Fear of possible atomic attack from the Soviet Union caused U.S. school children to participate in "duck and cover" civil defense drills. [19]

Atomic City

During the 1950s, Las Vegas, Nevada, earned the nickname "Atomic City" for becoming a hotspot where tourists would gather to watch above-ground nuclear weapons tests taking place at Nevada Test Site. Following the detonation of Able, one of the first atomic bombs dropped at the Nevada Test Site, the Las Vegas Chamber of Commerce began advertising the tests as an entertainment spectacle to tourists.

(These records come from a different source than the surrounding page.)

(* ===== verification/SteerScenario.v ===== *)
(** * Runs of the steer protocol

    Schedules of operations of [SteerDelivery] against services that answer as they should
    except where the schedule loses a call: each is a run of the pool, so that the theorems
    of the protocol apply to where it leads.  Two runs show the limits of the protocol. *)

From stdpp Require Import sets list gmap strings relations.
From S2P Require Import Prelude JsString Json JsonParse CodexText CodexEvents ThreadTurns AsyncCalls NativeThread SteerDelivery SteerDeliveryFacts.
#[local] Open Scope Z_scope.

(** ** Equality of events *)

Fixpoint json_eqb (v v' : json) : bool :=
  match v, v' with
  | JUndefined, JUndefined | JNull, JNull => true
  | JBool b, JBool b' => Bool.eqb b b'
  | JNumber t, JNumber t' => String.eqb t t'
  | JString s, JString s' => String.eqb s s'
  | JArray l, JArray l' =>
      (fix go l l' := match l, l' with
                      | [], [] => true
                      | x :: l, x' :: l' => json_eqb x x' && go l l'
                      | _, _ => false
                      end) l l'
  | JObject o, JObject o' =>
      (fix go o o' := match o, o' with
                      | [], [] => true
                      | (k, x) :: o, (k', x') :: o' => String.eqb k k' && json_eqb x x' && go o o'
                      | _, _ => false
                      end) o o'
  | _, _ => false
  end.

Lemma json_eqb_eq v v' : json_eqb v v' = true → v = v'.
Proof.
  revert v'; induction v as [| |b|t|s|l IH|o IH] using json_nested_ind; intros v'; destruct v'; cbn; try done.
  - by intros ->%Bool.eqb_prop.
  - by intros ->%String.eqb_eq.
  - by intros ->%String.eqb_eq.
  - intros H; f_equal; revert l0 H; induction IH as [|x l Hx _ IH]; intros [|y l']; cbn; try done.
    intros [Hxy Hl]%andb_true_iff; f_equal; [by apply Hx|by apply IH].
  - intros H; f_equal; revert o0 H; induction IH as [|[k x] o Hx _ IH]; intros [|[k' y] o']; cbn; try done.
    intros [[Hk Hxy]%andb_true_iff Hl]%andb_true_iff; apply String.eqb_eq in Hk as ->; f_equal; [|by apply IH].
    f_equal; by apply Hx.
Qed.

Definition event_eqb (e e' : EventInput) : bool :=
  String.eqb (input_eventId e) (input_eventId e') && bool_decide (input_sessionId e = input_sessionId e') &&
  String.eqb (input_createdAt e) (input_createdAt e') && String.eqb (input_kind e) (input_kind e') &&
  String.eqb (input_runtimeId e) (input_runtimeId e') && String.eqb (input_threadId e) (input_threadId e') &&
  bool_decide (input_turnId e = input_turnId e') && bool_decide (input_itemId e = input_itemId e') &&
  bool_decide (input_requestId e = input_requestId e') && json_eqb (input_payload e) (input_payload e').

Lemma event_eqb_eq e e' : event_eqb e e' = true → e = e'.
Proof.
  unfold event_eqb; intros H; repeat apply andb_true_iff in H as [H ?].
  destruct e, e'; cbn in *; repeat match goal with
    | H : String.eqb _ _ = true |- _ => apply String.eqb_eq in H as ->
    | H : bool_decide _ = true |- _ => apply bool_decide_eq_true in H as ->
    | H : json_eqb _ _ = true |- _ => apply json_eqb_eq in H as ->
    end; done.
Qed.

(** ** Services that do their work *)

(** [now] is what the clock says, [running] the turns under way; [lost] rejects the call
    without an effect. *)
Section Services.
Context (runtime : string) (running : list RunningTurn).

Definition next_number (ev : EventInput) (l : list LoggedEvent) : Z :=
  fold_right (λ e n, Z.max (logged_sequence e + 1) n) 1 l.

Definition serve (lost : bool) (now : string) {B} (e : SteerCall B) (w : world) : outcome B * world :=
  match e in SteerCall B return outcome B * world with
  | Now => (Value now, w)
  | GetExternalBinding _ => (Value (Some runtime), w)
  | ListActiveExternalTurns => (Value running, w)
  | RequireControlled _ => (Value (), w)
  | QueryExternalRuntimeEvents rt th after limit => (Value (page_of w rt th after limit), w)
  | RecordExternalRuntimeEvent ev =>
      if lost then (Raise (OtherError "lost"), w)
      else match List.find (λ e, String.eqb (input_eventId (logged e)) (input_eventId ev)) (log w) with
           | Some e => if event_eqb (logged e) ev then (Value (), w) else (Raise (OtherError "conflict"), w)
           | None => (Value (), with_log (log w ++ [{| logged_sequence := next_number ev (log w); logged := ev |}]) w)
           end
  | GetAgentMessageDelivery id => (Value (deliveries w !! id), w)
  | CompleteAgentMessageDelivery c =>
      if lost then (Raise (OtherError "lost"), w)
      else match deliveries w !! completion_deliveryId c with
           | None => (Raise (OtherError "agent message delivery was not found"), w)
           | Some cur =>
               if bool_decide (delivery_status cur ≠ pending) then (Value cur, w)
               else if bool_decide (revision cur = expectedRevision c ∧ is_Some (steer_of cur) ∧ completion_status c ≠ pending)
               then (Value (settled c cur), with_deliveries (<[completion_deliveryId c := settled c cur]> (deliveries w)) w)
               else (Raise (OtherError "agent_message_delivery_revision_conflict"), w)
           end
  | TurnSteer th turn cid _ =>
      if lost then (Raise (RpcError "no active turn to steer"), asked cid w)
      else (Value (), with_native ((th, cid) :: native w) (asked cid w))
  | QueryAttachmentsPage _ _ => (Value ([], None), w)
  | ResolveInputImage _ _ => (Raise (OtherError "no images"), w)
  | ThreadRead _ => (Raise (OtherError "unavailable"), w)
  end.

Lemma next_number_beyond ev l : 0 < next_number ev l ∧ Forall (λ e, logged_sequence e < next_number ev l) l.
Proof.
  unfold next_number; induction l as [|e l [IH1 IH2]]; cbn; [split; [lia|constructor]|].
  split; [lia|]; constructor; [lia|]; eapply Forall_impl; [exact IH2|]; cbn; intros; lia.
Qed.

Lemma steer_serve_handles lost now B (e : SteerCall B) w :
  handles (λ _, runtime) B e w (serve lost now e w).1 (serve lost now e w).2.
Proof.
  destruct e; cbn; try done; try (split; [done|]; intros ? [= <-]; done).
  - destruct lost; cbn; [right; eauto|]; destruct (List.find _ _) as [x|] eqn:Hf.
    + apply List.find_some in Hf as [Hx _]; apply list_elem_of_In in Hx.
      destruct (event_eqb _ _) eqn:He; cbn; [left; left; split; [|done]; exists x; split; [done|by apply event_eqb_eq]|right; eauto].
    + left; right; destruct (next_number_beyond event (log w)) as [Hp Hb].
      eexists; split; [exact Hp|]; split; [by eapply Forall_impl; [exact Hb|]|]; split; [|done].
      apply Forall_forall; intros x Hx He; apply list_elem_of_In in Hx.
      pose proof (List.find_none _ _ Hf x Hx) as Hn; cbn in Hn; by apply String.eqb_neq in Hn.
  - destruct lost; cbn; [by left|]; destruct (deliveries w !! _) as [cur|] eqn:Hl; cbn; [|by left].
    case_bool_decide as Hs; cbn; [exists cur; split; [done|by left]|].
    case_bool_decide as Hr; cbn; [|by left]; exists cur; split; [done|]; right; destruct Hr as (? & ? & ?).
    split; [destruct (delivery_status cur); [done|by destruct Hs ..]|done].
  - by destruct lost.
Qed.

(** ** Schedules *)

Abbreviation pool := (pool (T := option DeliveryRequest) (X := thrown) (call := SteerCall) (W := world)).

Inductive action :=
| Begin (d : string)
| Call (i : nat) (lost : bool) (now : string)
| End.

Context (serial : bool).

Definition act (a : action) (s : pool) : option pool :=
  let '(w, ps) := s in
  match a with
  | Begin d =>
      match deliveries w !! d with
      | Some rc =>
          if bool_decide (deliveryId (request rc) = d) && (negb serial || match ps with [] => true | _ => false end)
          then Some (w, Process (Some (request rc)) (applyCoordinationDelivery false 1 rc) :: ps) else None
      | None => None
      end
  | Call i lost now =>
      match ps !! i with
      | Some (Process t (Await e k)) =>
          let '(r, w') := serve lost now e w in Some (w', Process t (k r) :: delete i ps)
      | _ => None
      end
  | End => match ps with _ :: rest => Some (w, rest) | [] => None end
  end.

Fixpoint run (acts : list action) (s : pool) : option pool :=
  match acts with
  | [] => Some s
  | a :: acts => act a s ≫= run acts
  end.

Abbreviation step := (step (handles (λ _, runtime)) outside (starts false 1) (beside serial) true).

Lemma steer_act_step a s s' : act a s = Some s' → step s s'.
Proof.
  destruct s as [w ps]; destruct a as [d|i lost now|]; cbn.
  - destruct (deliveries w !! d) as [rc|] eqn:Hl; [|done]; destruct (_ && _) eqn:Hb; [|done]; intros [= <-].
    apply andb_true_iff in Hb as [Hd%bool_decide_eq_true Hs]; constructor; [econstructor; [by rewrite Hd|done|done]|].
    destruct ps as [|p ps]; [done|]; apply orb_true_iff in Hs as [Hs|?]; [|done].
    apply Forall_forall; intros q _; destruct (tag q); cbn; [|done]; intros ->; done.
  - destruct (ps !! i) as [[t A [r| |B e k]]|] eqn:Hi; try done.
    destruct (serve lost now e w) as [r w'] eqn:Hs; intros [= <-].
    apply (step_call _ _ _ _ _ w w' ps (delete i ps) t A B e k r); [by apply delete_Permutation|].
    pose proof (steer_serve_handles lost now B e w) as H; by rewrite Hs in H.
  - destruct ps as [|p rest]; [done|]; intros [= <-]; apply step_end with p; auto.
Qed.

Lemma steer_run_steps acts s s' : run acts s = Some s' → rtc step s s'.
Proof.
  revert s; induction acts as [|a acts IH]; intros s; cbn; [by intros [= ->]|].
  intros (s1 & Ha%steer_act_step & Hr)%bind_Some; eapply rtc_l; [exact Ha|by apply IH].
Qed.
End Services.

(** ** A delivery *)

Definition example_request : DeliveryRequest :=
  {| deliveryId := "d"; messageId := "m"; toSessionId := Some "s"; createdAt := "2025-01-01T00:00:00.000Z";
     expiresAt := "2025-01-01T00:05:00.000Z"; imageAttachmentIds := [] |}.

Definition example_activation : SteerActivation :=
  {| steer_bindingId := "b"; messageText := "Hi"; steer_threadId := "th"; steer_turnId := "tu"; steer_requestId := "q" |}.

Definition example_receipt : AgentMessageDeliveryReceipt :=
  {| request := example_request; activation := Some (external_turn_steer_requested example_activation);
     delivery_status := pending; reasonCode := None; revision := 1 |}.

Definition example_turns : list RunningTurn :=
  [{| running_requestId := "q"; running_threadId := "th"; running_turnId := Some "tu"; running_phase := phase_active |}].

Definition example_world : world := with_deliveries {[ "d" := example_receipt ]} empty_world.

Abbreviation example_run serial acts := (run "rt" example_turns serial acts (example_world, [])).

Lemma example_start serial :
  rtc (step (handles (λ _, "rt")) outside (starts false 1) (beside serial) true) (empty_world, []) (example_world, []).
Proof.
  apply rtc_once, step_outside.
  apply (outside_delivery empty_world example_receipt); cbn; [done|done|intros d rc [=]|constructor|set_solver|set_solver].
Qed.

Lemma steer_run_reachable serial acts w ps :
  example_run serial acts = Some (w, ps) → reachable (λ _, "rt") false 1 serial w.
Proof. intros Hr; exists ps; etransitivity; [apply example_start|by eapply steer_run_steps]. Qed.

Definition noon : string := "2025-01-01T00:01:00.000Z".
Definition later : string := "2025-01-01T00:06:00.000Z".
Definition calls (n : nat) (now : string) : list action := repeat (Call 0 false now) n.

(** Where a run leads: the steers and the receipt of the delivery. *)
Definition seen (s : option (pool (T := option DeliveryRequest) (X := thrown) (call := SteerCall) (W := world)))
    : option (list string * list (string * string) * option (AgentMessageDeliveryStatus * option string)) :=
  (λ '(w, _), (steers w, native w, (λ rc, (delivery_status rc, reasonCode rc)) <$> deliveries w !! "d")) <$> s.

Definition final (s : option (pool (T := option DeliveryRequest) (X := thrown) (call := SteerCall) (W := world))) : world :=
  match s with Some (w, _) => w | None => empty_world end.

(** ** The protocol at work *)

(** The intent, the steer, its association and the acceptance. *)
Definition accepted_run : list action := Begin "d" :: calls 11 noon.

(** The answer to the association is lost; the next call finds the intent and leaves the
    delivery as it is. *)
Definition retried_run : list action :=
  Begin "d" :: calls 7 noon ++ [Call 0 true noon; Call 0 false noon; End; Begin "d"] ++ calls 6 noon.

Lemma steer_accepted_arrived_witness :
  seen (example_run false accepted_run)
    = Some (["rusty-crew:m"], [("th", "rusty-crew:m")], Some (accepted, Some "external_turn_steer_accepted")) ∧
  ("th", "rusty-crew:m") ∈ native (final (example_run false accepted_run)).
Proof.
  split; [vm_compute; reflexivity|].
  destruct (example_run false accepted_run) as [[w ps]|] eqn:Hr; [|vm_compute in Hr; discriminate].
  pose proof (steer_run_reachable _ _ _ _ Hr) as Hw.
  destruct (deliveries w !! "d") as [rc|] eqn:Hl; [|revert Hl; injection Hr as <- _; vm_compute; discriminate].
  assert (rc = {| request := example_request; activation := Some (external_turn_steer_requested example_activation);
                  delivery_status := accepted; reasonCode := Some "external_turn_steer_accepted"; revision := 2 |}) as ->
    by (revert Hl; injection Hr as <- _; vm_compute; by intros [= <-]).
  exact (proj1 (steer_accepted_arrived _ _ _ _ w "d" _ example_activation Hw Hl eq_refl eq_refl)).
Defined.

Lemma steer_at_most_once_witness :
  seen (example_run true retried_run) = Some (["rusty-crew:m"], [("th", "rusty-crew:m")], Some (pending, None)) ∧
  NoDup (steers (final (example_run true retried_run))).
Proof.
  split; [vm_compute; reflexivity|].
  destruct (example_run true retried_run) as [[w ps]|] eqn:Hr; [|vm_compute in Hr; discriminate].
  exact (proj1 (steer_at_most_once _ _ _ true w eq_refl (steer_run_reachable _ _ _ _ Hr))).
Defined.

(** ** The limits of the protocol *)

(** Two operations for one delivery that overlap: both read the log before either records
    the intent, the bridge takes the second record for a repetition of the first, and the
    message is steered twice. *)
Definition overlapping_run : list action :=
  [Begin "d"] ++ calls 5 noon ++ [Begin "d"] ++ calls 5 noon ++ calls 2 noon ++ [Call 1 false noon; Call 0 false noon].

Example overlap_steers_twice :
  seen (example_run false overlapping_run) =
  Some (["rusty-crew:m"; "rusty-crew:m"], [("th", "rusty-crew:m"); ("th", "rusty-crew:m")], Some (pending, None)).
Proof. vm_compute; reflexivity. Qed.

(** The expiry is looked at before the log: a message that was steered, and whose association
    was not recorded, is reported as expired before it was steered. *)
Definition expired_run : list action :=
  Begin "d" :: calls 7 noon ++ [Call 0 true noon; Call 0 false noon; End; Begin "d"] ++ calls 2 later.

Example steered_but_expired :
  seen (example_run true expired_run) =
  Some (["rusty-crew:m"], [("th", "rusty-crew:m")], Some (expired, Some "agent_message_expired_before_steer")).
Proof. vm_compute; reflexivity. Qed.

The detonations proved popular and casinos throughout the city capitalised on the tests by advertising hotel rooms or rooftops which offered views of the testing site or by planning "Dawn Bomb Parties" [20] where people would come together to celebrate the detonations. Most parties started at midnight and musicians would perform at the venues until 4.00AM when the party would briefly stop so guests could silently watch the detonation. Some casinos capitalised on the tests further by creating so called "atomic cocktails", a mixture of vodka, cognac, sherry and champagne. [21]

Meanwhile, groups of tourists would drive out into the desert with family or friends to watch the detonations.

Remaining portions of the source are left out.